Ужасная картина, открывшаяся взору Фрике, заставила смолкнуть триумфальный крик, уже рвавшийся из его горла. Удар, снесший перегородки каюты, вырвал и часть железных креплений, удерживающих койки, на которых лежали мужчины. Ноги и одна рука парижанина оказались свободны. Отсюда и радость Фрике. Но вид Пьера ле Галля, висящего вверх ногами на наклонной плоскости, с лицом, покрытым кровавой пеной, ужаснул молодого человека.
– Пьер!.. Матрос!.. – робко окликнул юноша.
Никакого ответа.
– Пьер!.. Друг мой!.. Мой старший брат!.. Пьер!
И голос несчастного растерянного ребенка, оглушенного водяным молотом, обессилевшего за четырнадцать дней и пятнадцать ночей пыток, полумертвого от голода и жажды, дрогнул, будто бы горло говорившего свело от рыдания.
Но этот душещипательный рассказ никак не про такого закаленного парня, как наш друг Фрике. Не теряя ни единой секунды на бесполезные причитания и вполне справедливо предвидя нашествие очередной волны, молодой человек принялся изо всех сил трясти моряка, не подававшего признаков жизни.
– Давай-ка подумаем, – по привычке Фрике разговаривал сам с собой. – Пьер у меня справа по борту, но именно моя правая рука все еще в западне. Что же делать?… А!.. Отлично, понял, как говаривал мой соотечественник, покойный Лагардер, однофамилец Маленького Парижанина[32]… Мне следует сползти к самому низу моей разбитой койки, перевернуться слева направо и схватить моего старого бедного друга.
– Прекрасно, получилось, – продолжил Фрике и притянул к себе по-прежнему неподвижное тело мастера-канонира, крепко схватив бретонца за рукав блузы.
Парижанин осторожно коснулся рукой лба пострадавшего и заметил чуть выше его левой брови небольшую рану, из которой вытекала струйка ярко-красной крови.
– Пустяковая царапина, если, конечно, у него нет других повреждений. Самое главное – поднять ему голову… Гром и молния, с помощью какого дьявола я его отбуксирую отсюда? Ай!.. Еще волна.

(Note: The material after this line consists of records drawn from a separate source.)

(** A column that one stage sets is set when its message is told. *)
Lemma column_told (p : bool * bool * bool * bool * option Z -> bool) phase action : phase <> PPatch ->
  (forall ph ac, p (stage_columns ph ac) = true -> ph = phase /\ (ac = action \/ ac = AError)) -> p (stage_columns phase action) = true ->
  existsb (fun i => p (input_columns i)) (map snd (for_key k (omap (written (num := num) invalid) l))) = true <-> told l k phase action.
Proof.
  intros Hp Honly Hyes. rewrite existsb_exists. setoid_rewrite trail_inputs. split.
  - intros (i & (m & Hm & Hi & Hk) & Hpi). destruct (input_named _ _ Hi) as (ph & ac & Hph & Hac).
    rewrite (input_stages _ _ _ _ Hi Hph Hac) in Hpi. assert (Ht : told l k ph ac) by (by exists m, i).
    destruct (Honly ph ac Hpi) as [-> [->| ->]]; [done|]. by destruct (Hno phase).
  - intros (m & i & Hm & Hi & Hk & Hph & Hac). exists i. split; [by exists m|]. by rewrite (input_stages _ _ _ _ Hi Hph Hac).
Qed.

Lemma flow_told n phase : phase <> PPatch -> (forall ph ac, is_state (snd (stage_columns ph ac)) n = true -> ph = phase /\ (ac = AResponse \/ ac = AError)) ->
  is_state (snd (stage_columns phase AResponse)) n = true ->
  (exists i, In i (map snd (for_key k (omap (written (num := num) invalid) l))) /\ u_flow i = Some n) <-> told l k phase AResponse.
Proof.
  intros Hp Honly Hyes. rewrite <- (column_told (fun c => is_state (snd c) n) phase AResponse Hp Honly Hyes). rewrite existsb_exists.
  split; intros (i & Hi & Hf); exists i; (split; [done|]); cbn in *; [rewrite Hf; apply Z.eqb_refl|].
  destruct (u_flow i) as [v|]; [|done]. cbn in Hf. by apply Z.eqb_eq in Hf as ->.
Qed.
End no_failure.

Lemma flow_bound i v : In i (map snd (for_key k (omap (written (num := num) invalid) l))) -> u_flow i = Some v -> v = 1 \/ v = 2 \/ v = 3.
Proof.
  intros (m & Hm & Hi & Hk)%trail_inputs Hv. destruct (input_named _ _ Hi) as (ph & ac & Hph & Hac).
  pose proof (f_equal snd (input_stages _ _ _ _ Hi Hph Hac)) as Hst. cbn in Hst. rewrite Hv in Hst. destruct ph, ac; cbn in Hst; try done; injection Hst; lia.
Qed.

Lemma row_told r : delivered (num := num) invalid l ∅ !! k = Some r -> error r = false ->
  (given (respondedAt (row_quotes r)) = true <-> told l k PQuotes AResponse) /\
  (given (respondedAt (row_parties r)) = true <-> told l k PParties AResponse) /\
  (given (requestedAt (row_quotes r)) = true <-> told l k PQuotes ARequest) /\
  (given (requestedAt (row_transfers r)) = true <-> told l k PTransfers ARequest) /\
  (flow r = Some 2 <-> told l k PQuotes AResponse /\ ~ told l k PTransfers AResponse) /\
  (flow r = Some 1 <-> told l k PParties AResponse /\ ~ told l k PQuotes AResponse /\ ~ told l k PTransfers AResponse).
Proof.
  intros Hr He. destruct (trail_row r Hr) as (Herr & -> & -> & -> & -> & ->). rewrite He in Herr. clear Hr He.
  assert (Hno : forall phase, phase <> PPatch -> ~ told l k phase AError).
  { intros phase Hp (m & i & Hm & Hi & Hk & Hph & Hac). set (inputs := map snd _) in Herr. assert (existsb u_error inputs = true); [|congruence].
    apply existsb_exists. exists i. split; [apply trail_inputs; by exists m|]. rewrite (input_error _ _ _ _ Hi). unfold reports_failure. rewrite Hac, Hph. by destruct phase. }
  pose proof (flow_told Hno 1 PParties ltac:(done) ltac:(intros [] []; naive_solver) eq_refl) as H1.
  pose proof (flow_told Hno 2 PQuotes ltac:(done) ltac:(intros [] []; naive_solver) eq_refl) as H2.
  pose proof (flow_told Hno 3 PTransfers ltac:(done) ltac:(intros [] []; naive_solver) eq_refl) as H3.
  rewrite !latest_max.
  split; [apply (column_told Hno (fun c => fst (fst (fst (fst c)))) PQuotes AResponse); [done|intros [] []; naive_solver|done]|].
  split; [apply (column_told Hno (fun c => snd (fst (fst (fst c)))) PParties AResponse); [done|intros [] []; naive_solver|done]|].
  split; [apply (column_told Hno (fun c => snd (fst (fst c))) PQuotes ARequest); [done|intros [] []; naive_solver|done]|].
  split; [apply (column_told Hno (fun c => snd (fst c)) PTransfers ARequest); [done|intros [] []; naive_solver|done]|].
  rewrite <- H1, <- H2, <- H3. split; (split; [intros [Hex Hle]|]).
  - split; [done|]. intros (i & Hi & Hf). specialize (Hle i 3 Hi Hf). lia.
  - intros [Hex Hn]. split; [done|]. intros i v Hi Hv. destruct (flow_bound i v Hi Hv) as [->|[->| ->]]; [lia..|]. destruct Hn. by exists i.
  - split; [done|]. split; intros (i & Hi & Hf); specialize (Hle i _ Hi Hf); lia.
  - intros (Hex & Hn2 & Hn3). split; [done|]. intros i v Hi Hv. destruct (flow_bound i v Hi Hv) as [->|[->| ->]]; [lia|destruct Hn2; by exists i|destruct Hn3; by exists i].
Qed.

Lemma row_failure r : delivered (num := num) invalid l ∅ !! k = Some r -> error r = true <-> told_failure.
Proof.
  intros Hr. destruct (trail_row r Hr) as [-> _]. rewrite existsb_exists. setoid_rewrite trail_inputs. split.
  - intros (i & (m & Hm & Hi & Hk) & He). exists m, i. by rewrite <- (input_error _ _ _ _ Hi).
  - intros (m & i & Hm & Hi & Hk & He). exists i. split; [by exists m|]. by rewrite (input_error _ _ _ _ Hi).
Qed.

Lemma is_state_spec o n : is_state o n = true <-> o = Some n.
Proof. destruct o as [v|]; cbn; [|done]. rewrite Z.eqb_eq. naive_solver. Qed.

Lemma open_told r : delivered (num := num) invalid l ∅ !! k = Some r ->
  openState r <> SCompleted /\ (openState r = SAborted <-> told_failure) /\
  (openState r = WaitingForQuoteAcceptance <-> ~ told_failure /\ told_quote) /\
  (openState r = WaitingForPartyAcceptance <-> ~ told_failure /\ told_party).
Proof.
  intros Hr. pose proof (row_failure r Hr) as Hf. pose proof (row_told r Hr) as Ht. unfold openState.
  destruct (error r); [split; [done|]; split; [by rewrite <- Hf|]; rewrite <- Hf; naive_solver|].
  specialize (Ht eq_refl). destruct Ht as (Hqr & Hpr & Hqq & Htq & H2 & H1). rewrite <- Hf. unfold told_quote, told_party.
  rewrite <- is_state_spec in H1, H2.
  destruct (is_state (flow r) 2) eqn:E2, (is_state (flow r) 1) eqn:E1, (given (respondedAt (row_quotes r))),
    (given (requestedAt (row_transfers r))), (given (respondedAt (row_parties r))), (given (requestedAt (row_quotes r))); cbn [andb negb]; clear -Hqr Hpr Hqq Htq H2 H1; intuition congruence.
Qed.

(** C29. A transfer of a settled trail is told to wait for its quote to be accepted exactly while a
    quote is known and no message of a transfer is, to wait for its party while a party is
    known and nothing later, aborted when one of its messages reports a failure, completed
    when the hub committed it: whatever the order and repetition of the deliveries. *)
Theorem trail_status r : delivered (num := num) invalid l ∅ !! k = Some r ->
  let state := toCurrentState r in
  (state = SCompleted <-> k_transferState (row_kind r) = Some Committed) /\
  (state <> SCompleted ->
    (state = SAborted <-> told_failure) /\ (state = WaitingForQuoteAcceptance <-> ~ told_failure /\ told_quote) /\
    (state = WaitingForPartyAcceptance <-> ~ told_failure /\ told_party)).
Proof.
  intros Hr. pose proof (open_told r Hr) as [Hne Hopen]. unfold toCurrentState. cbv zeta.
  destruct (k_transferState (row_kind r)) as [[]|]; (split; [split; intros E; congruence|intros Hn; first [exact Hopen|by destruct Hn]]).
Qed.
End settled.
End trail.

(** ** Answers *)

(** What a double keeps exactly and a DECIMAL(34,4) prints: at most fifteen digits, four of
    them decimals, with four decimals. *)
Definition exact_decimal (a : jsstr) : bool :=
  match match_decimal a with
  | Some (None, ip, fp) =>
      let f := default [] fp in
      (length (ip ++ f) <=? 15)%nat && (length f <=? 4)%nat && (str_eqb ip [zero] || negb (bool_decide (head ip = Some zero)))
  | _ => false
  end.
Definition four_decimals (a : jsstr) : jsstr :=
  match match_decimal a with
  | Some (_, ip, fp) => let f := default [] fp in ip ++ dot :: f ++ replicate (4 - length f) zero
  | None => a
  end.
Class ExactDecimals {doc} (num : Type) {number} {documents : Documents doc num} (driver : Driver num number) : Prop :=
  decimal_exact : forall a, exact_decimal a = true -> decimal_text (Number (num := num) a) = four_decimals a.

Lemma strip_zeros s n : stripTrailingZeros (s ++ replicate n zero) = stripTrailingZeros s.
Proof.
  unfold stripTrailingZeros. rewrite reverse_app, reverse_replicate. f_equal. induction n as [|n IH]; [done|]. cbn. by rewrite bool_decide_true.
Qed.

Lemma four_decimals_told a : exact_decimal a = true -> toDecimalString (Some (four_decimals a)) = Some (normalizeAmount a).
Proof.
  unfold exact_decimal, four_decimals. destruct (match_decimal a) as [[[[sg|] ip] fp]|] eqn:E; [done| |done]. intros Hx.
  apply andb_true_iff in Hx as [Hx Hhead]. apply andb_true_iff in Hx as [_ Hlen%Nat.leb_le].
  destruct (match_decimal_sound _ _ _ _ E) as [Ha (Hsg & [Hne Hip] & Hfp)]. set (f := default [] fp) in *.
  assert (Hf : all_digits f) by (unfold f; destruct fp as [g|]; [by destruct (Hfp g eq_refl)|constructor]).
  set (f4 := f ++ replicate (4 - length f) zero).
  assert (Hf4 : digits1 f4).
  { split; [|by apply Forall_app; split; [done|apply Forall_replicate]]. unfold f4. intros Hnil.
    apply (f_equal length) in Hnil. rewrite length_app, length_replicate in Hnil. cbn in Hnil. lia. }
  assert (Hwf : well_formed None ip (Some f4)) by (split; [done|]; split; [done|by intros g [= <-]]).
  assert (Htrim : forall fp', well_formed None ip fp' -> trim (render None ip fp') = render None ip fp') by (intros; by apply trim_no_ws, render_no_ws).
  change (ip ++ dot :: f4) with (render None ip (Some f4)). unfold toDecimalString. cbv zeta. cbn [fmap option_fmap option_map from_option id].
  rewrite Htrim by done. unfold DECIMAL_PATTERN_test. rewrite match_decimal_render by done. rewrite bool_decide_false by done.
  cbn [negb andb]. rewrite Hhead. f_equal.
  rewrite (normalizeAmount_match _ None ip (Some f4)) by (rewrite Htrim by done; by apply match_decimal_render).
  rewrite (normalizeAmount_match a None ip fp) by (rewrite Ha, Htrim; [by apply match_decimal_render|done]).
  assert (Hstrip : stripTrailingZeros f4 = stripTrailingZeros f) by apply strip_zeros.
  f_equal. unfold norm_fraction. change (default [] (Some f4)) with f4. by rewrite Hstrip.
Qed.

Section answers.
  Context {num number : Type} {numbers : JSNumber number} {driver : Driver num number}.
  Implicit Types (t : Table num) (record : Row num).

(** The rows a requester takes part in. *)
Definition visible_rows (requester : jsstr) t : Table num := filter (fun e => isVisibleTo (snd e) requester = true) t.

(** C27. What a requester is told, errors included, depends only on the transfers it takes part in:
    a transfer of others is answered as one that is not there. *)
Theorem status_confined source requester rawTransferId language t t' :
  trim <$> source = Some requester -> visible_rows requester t = visible_rows requester t' ->
  get_status source rawTransferId language t = get_status source rawTransferId language t'.
Proof.
  intros Hs Hv. unfold get_status. destruct (throw_if _ _); [|done]. rewrite Hs. destruct requester as [|c requester]; [done|].
  set (q := c :: requester) in *. unfold execute.
  assert (H : forall t, match t !! rawTransferId with Some r => if isVisibleTo r q then Some r else None | None => None end = visible_rows q t !! rawTransferId).
  { intros u. unfold visible_rows. rewrite map_lookup_filter. destruct (u !! rawTransferId) as [r|]; [|done]. cbn. 
    destruct (isVisibleTo r q) eqn:E; [by rewrite option_guard_True|by rewrite option_guard_False by congruence]. }
  pose proof (H t) as H1. pose proof (H t') as H2. rewrite Hv, <- H2 in H1. clear H H2 Hv.
  destruct (t !! rawTransferId) as [r|], (t' !! rawTransferId) as [r'|]; try done; repeat case_match; congruence.
Qed.

(** ** Errors *)

Lemma nullable_visible (v : option (json number)) s : nullable_text v = Some s -> s <> [].
Proof. unfold nullable_text. repeat case_match; naive_solver. Qed.
Lemma firstString_visible (vs : list (option (json number))) s : firstString vs = Some s -> s <> [].
Proof.
  induction vs as [|v vs IH]; [done|]. cbn [firstString]. destruct (nullable_text v) eqn:E; [|done]. intros [= <-]. by eapply nullable_visible.
Qed.

(** The error of an aborted transfer always has a code, a description and, but for a code that
    is a name of Object.prototype, messages that are not empty. An errorInformation of the
    FSPIOP API is told with its own code and description. *)
Theorem status_error record language :
  let e := toError record language in
  te_statusCode e <> [] /\ te_detailedDescription e <> [] /\
  (forall s, te_message e = Copy s \/ te_localeMessage e = Copy s -> s <> []) /\
  forall c d (m : list (text * json number)),
    first_error [stored (ph_error (row_transfers record)); stored (ph_error (row_quotes record));
                 stored (ph_error (row_parties record)); (fun s => JString (units s)) <$> patchError (row_patch record)] =
      Some (JObject [(lit "errorInformation", JObject ((lit "errorCode", JString c) :: (lit "errorDescription", JString d) :: m))]) ->
    trim_text c <> [] -> trim_text d <> [] -> get_member (lit "statusCode") m = None -> get_member (lit "detailedDescription") m = None ->
    e = mkTransferStatusError (trim_text c) (messageFor (trim_text c) DEFAULT_LANGUAGE) (messageFor (trim_text c) language) (trim_text d).
Proof.
  cbv zeta. unfold toError. set (raw := first_error _). cbn [te_statusCode te_detailedDescription te_message te_localeMessage].
  set (code := default (units (type_code GENERIC_SERVER_ERROR)) _).
  split; [|split; [|split]].
  - unfold code. destruct (firstString _) eqn:E; [exact (firstString_visible _ _ E)|done].
  - clearbody code. destruct (firstString _) eqn:E; [exact (firstString_visible _ _ E)|apply describe_visible].
  - clearbody code. intros s [Hs|Hs]; (destruct (firstString _) as [x|] eqn:E; [injection Hs as <-; exact (firstString_visible _ _ E)|exact (messageFor_visible _ _ _ Hs)]).
  - intros c d m Hraw Hc Hd Hno1 Hno2. unfold code. clear code. rewrite Hraw. cbn [parseJson toRecord].
    set (info := (lit "errorCode", JString c) :: (lit "errorDescription", JString d) :: m).
    set (root := [(lit "errorInformation", JObject info)]).
    assert (Hinfo : member (Some root) "errorInformation" = Some (JObject info)) by done. rewrite Hinfo. cbn [toRecord].
    assert (Hm : forall k, k <> lit "errorInformation" -> get_member k root = None) by (intros k Hk; unfold root; cbn [get_member]; by rewrite bool_decide_false).
    assert (H1 : member (Some info) "statusCode" = None) by exact Hno1.
    assert (H2 : member (Some info) "detailedDescription" = None) by exact Hno2.
    assert (H3 : member (Some info) "errorCode" = Some (JString c)) by done.
    assert (H4 : member (Some info) "errorDescription" = Some (JString d)) by done.
    assert (H5 : forall k, lit k <> lit "errorInformation" -> member (Some root) k = None) by (intros k Hk; by apply Hm).
    rewrite H1, H2, H3, H4, !H5 by done. cbn [firstString nullable_text].
    destruct (trim_text c); [done|]. destruct (trim_text d); done.
Qed.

В тот же момент мутный желтоватый поток вновь заполнил узкую каюту. Фрике только и успел упереться в стену, развернуться спиной к пробоине и зажать между коленями тело друга, чтобы уберечь того от нового сильнейшего удара. Костяшки его пальцев побелели от усилия.
– Еще один такой же страшный удар воды, как этот, и моя рука просто оторвется!
Но эта соленая «ванна» заставила бретонского моряка тихонько вздохнуть.